Data records »
◆ ◆ ◆ ◆ ◆ ◆ ◆
(** C14: the budget stays within its caps.  In every state the tuner reaches, through any calls and whatever they measure, once it is
    seeded: every limit is at least one and at most its cap of the machine and the environment, which are at least one each; the counters that
    sinks and plugins read are those of one snapshot, the current one, generation and reason included; and the hysteresis is bounded. *)
Theorem tuner_within_caps (w : world) : reachable w → initialized w.1 = true → tuner_ok w.
Proof.
  intros Hr. assert ((initialized w.1 = true → tuner_ok w) ∧ policy_ok (ts_policy w.1)) as [H _]; [|done].
  induction Hr as [m|x w Hr [IH1 IH2]|mode backlog ingest x w Hr [IH1 IH2]].
  - split; [done|]. split; cbn; unfold QUIET_SAMPLES_BEFORE_GROWTH, GROWTH_COOLDOWN_SAMPLES, BACKLOG_GRACE_SAMPLES; lia.
  - destruct (apply_env_caps_ok x w IH1 IH2) as [_ Hok]. split; [done|apply Hok].
  - destruct (update_ok mode backlog ingest x w IH1 IH2) as (_ & Hok & _). split; [done|apply Hok].
Qed.

(** A call returns the snapshot it leaves, and between two samples within a second without retries nothing changes. *)
Theorem update_returns_current (w : world) mode backlog ingest (x : Sample F) : reachable w →
  (update_flush_budget mode backlog ingest x w).1 = ts_current (update_flush_budget mode backlog ingest x w).2.1.
Proof.
  intros Hr. unfold update_flush_budget. destruct (apply_env_caps x w) as [st m]. destruct (negb _ && _); [done|]. by destruct (compute_flush_budget _ _ _ _).
Qed.
End Calls.

(** ** Chunk sizes *)

(** Chunk sizes are bounded.  The next chunk size is at most the configured maximum, at least four million bytes or the maximum when that
    is less, and with known memory the chunks of all queues take at most a fifth of it unless the minimum does. *)
Theorem chunk_size_bounds {F F32 : Type} {FL : Float F} {FL32 : Float F32} (i : ChunkSizeInputs) :
  let n := compute_optimal_chunk_size (F := F) (F32 := F32) i in
  (N.min OPTIMAL_CHUNK_SIZE_MIN (ci_max_chunk_size i) ≤ n ≤ ci_max_chunk_size i)%N ∧
  (∀ mib, ci_avail_mem_mib_opt i = Some mib → (n ≤ OPTIMAL_CHUNK_SIZE_MIN)%N ∨ (n * (ci_num_cpus i * 2) ≤ saturating_mul mib (1024 * 1024) / 5)%N).
Proof.
  cbv zeta. unfold compute_optimal_chunk_size. set (next := f_to_u64 _). cbv zeta.
  assert (OPTIMAL_CHUNK_SIZE_MIN ≤ if (next <? OPTIMAL_CHUNK_SIZE_MIN)%N then OPTIMAL_CHUNK_SIZE_MIN else next)%N as Hlow.
  { destruct (N.ltb_spec next OPTIMAL_CHUNK_SIZE_MIN); lia. }
  revert Hlow. generalize (if (next <? OPTIMAL_CHUNK_SIZE_MIN)%N then OPTIMAL_CHUNK_SIZE_MIN else next). intros m Hlow.
  destruct (ci_avail_mem_mib_opt i) as [mib|].
  - set (budget := (saturating_mul mib (1024 * 1024) / 5)%N). set (denom := N.max (ci_num_cpus i * 2) 2).
    pose proof (N.Div0.mul_div_le budget denom) as Hd. set (q := (budget / denom)%N) in *.
    set (cap := N.min (N.max q OPTIMAL_CHUNK_SIZE_MIN) (ci_max_chunk_size i)).
    assert (∀ n, (n ≤ cap)%N → (n ≤ OPTIMAL_CHUNK_SIZE_MIN)%N ∨ (n * (ci_num_cpus i * 2) ≤ budget)%N) as Hb.
    { intros n Hn. destruct (N.le_gt_cases n OPTIMAL_CHUNK_SIZE_MIN) as [?|Hgt]; [by left|right]. assert (n ≤ q)%N by lia. unfold denom in Hd. nia. }
    destruct (N.ltb_spec cap m) as [Hlt|Hge]; (split; [subst cap; lia|]); intros mib' [= <-]; fold budget; apply Hb; lia.
  - destruct (N.ltb_spec (ci_max_chunk_size i) m); (split; [lia|done]).
Qed.

(** ** Small machines *)

(** One task is pressure.  On a machine with fewer than eight cores a single active ingest task counts as pressure of the ingest, whatever
    else is measured, so that the limits never grow while one runs ([TunerExample.one_task_of_eight_cores]: with eight cores it need not be). *)
Theorem single_task_is_pressure {F : Type} {FL : Float F} (env : environment) (cpus : N) (mem : option N) (s : FlushBudgetSignals F) :
  (cpus < 8)%N → (1 ≤ active_ingest s)%N → classify_pressure s (caps_from_env env cpus mem) = Pressured ∧
  ∀ c p, within (caps_from_env env cpus mem) c → ¬ some_limit_grows c (compute_flush_budget c (caps_from_env env cpus mem) s p).1.
Proof.
  intros Hc Ha. assert (classify_pressure s (caps_from_env env cpus mem) = Pressured) as Hp.
  { unfold classify_pressure, ingest_pressured. assert (cap_ingest_reserved_cores (caps_from_env env cpus mem) = 1%N) as ->.
    { cbn. assert (N.max cpus 2 / 4 ≤ 1)%N by (assert (N.max cpus 2 / 4 < 2)%N by (apply N.Div0.div_lt_upper_bound; lia); lia). lia. }
    rewrite (proj2 (N.leb_le _ _) Ha), orb_true_r. done. }
  split; [done|]. intros c p Hw Hg. pose proof (caps_from_env_ok env cpus mem) as Hk.
  destruct (growth_conditions _ Hk c p s Hw Hg) as [Hb _]. unfold backs_off in Hb. by rewrite bool_decide_true in Hb.
Qed.

(** ** An example *)

Module TunerExample.

(** Rational numbers in place of floating-point ones. *)
#[local] Instance rationals : Float QArith_base.Q := {|
  f_of_N := λ n, QArith_base.Qmake (Z.of_N n) 1;
  f_lit := λ n d, QArith_base.Qmake (Z.of_N n) (N.succ_pos (N.pred d));
  f_secs := λ n, QArith_base.Qmake (Z.of_N n) 1000000000;
  f_sub := QArith_base.Qminus;
  f_mul := QArith_base.Qmult;
  f_div := QArith_base.Qdiv;
  f_le := QArith_base.Qle_bool;
  f_lt := λ x y, negb (QArith_base.Qle_bool y x);
  f_max := λ x y, if QArith_base.Qle_bool x y then y else x;
  f_round := λ x, QArith_base.Qmake (Qround.Qfloor (QArith_base.Qplus x (QArith_base.Qmake 1 2))) 1;
  f_to_u64 := λ x, N.min U64_MAX (Z.to_N (Qround.Qfloor x))
|}.

Definition GIB : N := 1024 * 1024 * 1024.

(** A machine of sixteen cores and 64 GiB, no variable set, a pipeline that drains with work for every limit. *)
Definition no_env : environment := λ _, [].
Definition caps : FlushBudgetCaps := caps_from_env no_env 16 (Some (64 * GIB)%N).
Definition signals (active : N) : FlushBudgetSignals QArith_base.Q := {|
  mode_signal := Some ModeDrain; has_backlog := true; active_ingest := active; queued_ingest := 0; scheduler_ready_depth := 1000; cpu_active_tasks := 2;
  run_queue := Some (QArith_base.Qmake 3 2); process_rss_bytes := Some GIB; total_memory_bytes := Some (64 * GIB)%N; available_memory_bytes := Some (40 * GIB)%N;
  decode_permit_wait_ms := None; sink_permit_wait_ms := None; runtime_sink_waiters := 0; uploads_in_flight := 0; upload_latency_ms := None;
  sink_commit_ms := None; oldest_sink_write_ms := None; s3_retries := 0; s3_retry_ema_x100 := 0; glue_retries := 0; glue_retry_ema_x100 := 0;
  wal_writer_pending := 0; wal_writer_capacity := 64; wal_persist_avg_ms := None; wal_ack_avg_ms := None; source_bytes_per_sec := 0; wal_write_bytes_per_sec := 0 |}.

Definition mirrors : Mirrors := {|
  WAL_COMPACTION_CONCURRENCY_TARGET := 0; WAL_COMPACTIONS_PER_SINK_TARGET := 0; RUNTIME_SINK_POOL_TARGET := 0; UPLOAD_CONCURRENCY_TARGET := 0;
  MULTIPART_PART_CONCURRENCY_TARGET := 0; ATHENA_GLUE_CP_TARGET := 0; FLUSH_BUDGET_GENERATION := 0; FLUSH_BUDGET_REASON_CODE := 0;
  FLUSH_BUDGET_INGEST_RESERVED_CORES := 0; FLUSH_BUDGET_PRESSURE_CLASS := 0; FLUSH_BUDGET_QUIET_STREAK := 0; FLUSH_BUDGET_GROWTH_COOLDOWN := 0;
  FLUSH_BUDGET_BACKLOG_GRACE := 0; FLUSH_BUDGET_SOURCE_BYTES_PER_SEC := 0; FLUSH_BUDGET_WAL_WRITE_BYTES_PER_SEC := 0; S3_WAL_RETRY_EMA_X100 := 0;
  GLUE_RETRY_EMA_X100 := 0; S3_DOWNLOAD_CONCURRENCY_TARGET := 0 |}.

Definition sample (now : N) : Sample QArith_base.Q := {|
  sm_now := now; sm_env := no_env; sm_num_cpus := 16; sm_rss := Some GIB; sm_total_memory := Some (64 * GIB)%N; sm_available_memory := Some (40 * GIB)%N;
  sm_run_queue := None; sm_totals := no_totals; sm_active_threads := 0; sm_queue_length := 0; sm_compaction_active := 1; sm_ready_work := 1000;
  sm_sink_waiters := 0; sm_uploads_in_flight := 0; sm_oldest_sink_write_ns := None; sm_wal_pending := 0; sm_wal_capacity := 64;
  sm_persist_avg_ms := QArith_base.Qmake 3 2; sm_ack_avg_ms := QArith_base.Qmake 0 1 |}.
(** * Chat rooms with an AI assistant: quota ledger, prompt composition,
      membership and rate limiting

    A shallow embedding of the TypeScript service:
    - [GeminiService] (services/geminiService.ts): prompt composition,
      [checkUsageQuota], [incrementUsage];
    - the chat routes (routes/chat.ts): [POST /:chatRoomId/ai-chat] and
      [POST /:chatRoomId/leave];
    - the socket handlers (services/socketService.ts): [send_message],
      [ai_chat] and [handleAIResponse];
    - the rate limiter (middleware/rateLimiter.ts): [createRedisStore] and
      [keyGenerator].

    Conventions of the embedding.
    - The relational store is a record of tables ([Db]); every handler takes
      the store and returns the new one.  Prisma [Int] columns are [Z].
    - A call that can throw returns [option] ([None] is the exception) or an
      [ApiResult]; [try/catch] is a [match].
    - The generation provider is a parameter of the environment; it either
      returns a text or throws.  The read of the ledger may throw as well.
      The other store calls throw where Prisma and PostgreSQL specify it: an
      update of a record that does not exist, an increment of an [Int]
      column that holds 2147483647, a row that breaks a foreign key, an
      enum or the text type.
    - A string is a Rocq string that holds the UTF-8 encoding of the
      JavaScript string; its JavaScript [length] counts UTF-16 code units.
    - The counting of [express-rate-limit] is not part of the sources: the
      number of hits it has counted for a request is an input. *)

From Stdlib Require Import ZArith Lia Bool Ascii String List.
From stdpp Require Import base option list strings gmap.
◆ ◆ ◆ ◆ ◆ ◆ ◆
Task brief »
When the line with "intros Hc Ha." is reached in the data above, start copying there, and copy each line exactly until the line with "(** A machine" has been copied; copy nothing else.

Exercise result »
  intros Hc Ha. assert (classify_pressure s (caps_from_env env cpus mem) = Pressured) as Hp.
  { unfold classify_pressure, ingest_pressured. assert (cap_ingest_reserved_cores (caps_from_env env cpus mem) = 1%N) as ->.
    { cbn. assert (N.max cpus 2 / 4 ≤ 1)%N by (assert (N.max cpus 2 / 4 < 2)%N by (apply N.Div0.div_lt_upper_bound; lia); lia). lia. }
    rewrite (proj2 (N.leb_le _ _) Ha), orb_true_r. done. }
  split; [done|]. intros c p Hw Hg. pose proof (caps_from_env_ok env cpus mem) as Hk.
  destruct (growth_conditions _ Hk c p s Hw Hg) as [Hb _]. unfold backs_off in Hb. by rewrite bool_decide_true in Hb.
Qed.

(** ** An example *)

Module TunerExample.

(** Rational numbers in place of floating-point ones. *)
#[local] Instance rationals : Float QArith_base.Q := {|
  f_of_N := λ n, QArith_base.Qmake (Z.of_N n) 1;
  f_lit := λ n d, QArith_base.Qmake (Z.of_N n) (N.succ_pos (N.pred d));
  f_secs := λ n, QArith_base.Qmake (Z.of_N n) 1000000000;
  f_sub := QArith_base.Qminus;
  f_mul := QArith_base.Qmult;
  f_div := QArith_base.Qdiv;
  f_le := QArith_base.Qle_bool;
  f_lt := λ x y, negb (QArith_base.Qle_bool y x);
  f_max := λ x y, if QArith_base.Qle_bool x y then y else x;
  f_round := λ x, QArith_base.Qmake (Qround.Qfloor (QArith_base.Qplus x (QArith_base.Qmake 1 2))) 1;
  f_to_u64 := λ x, N.min U64_MAX (Z.to_N (Qround.Qfloor x))
|}.

Definition GIB : N := 1024 * 1024 * 1024.

(** A machine of sixteen cores and 64 GiB, no variable set, a pipeline that drains with work for every limit. *)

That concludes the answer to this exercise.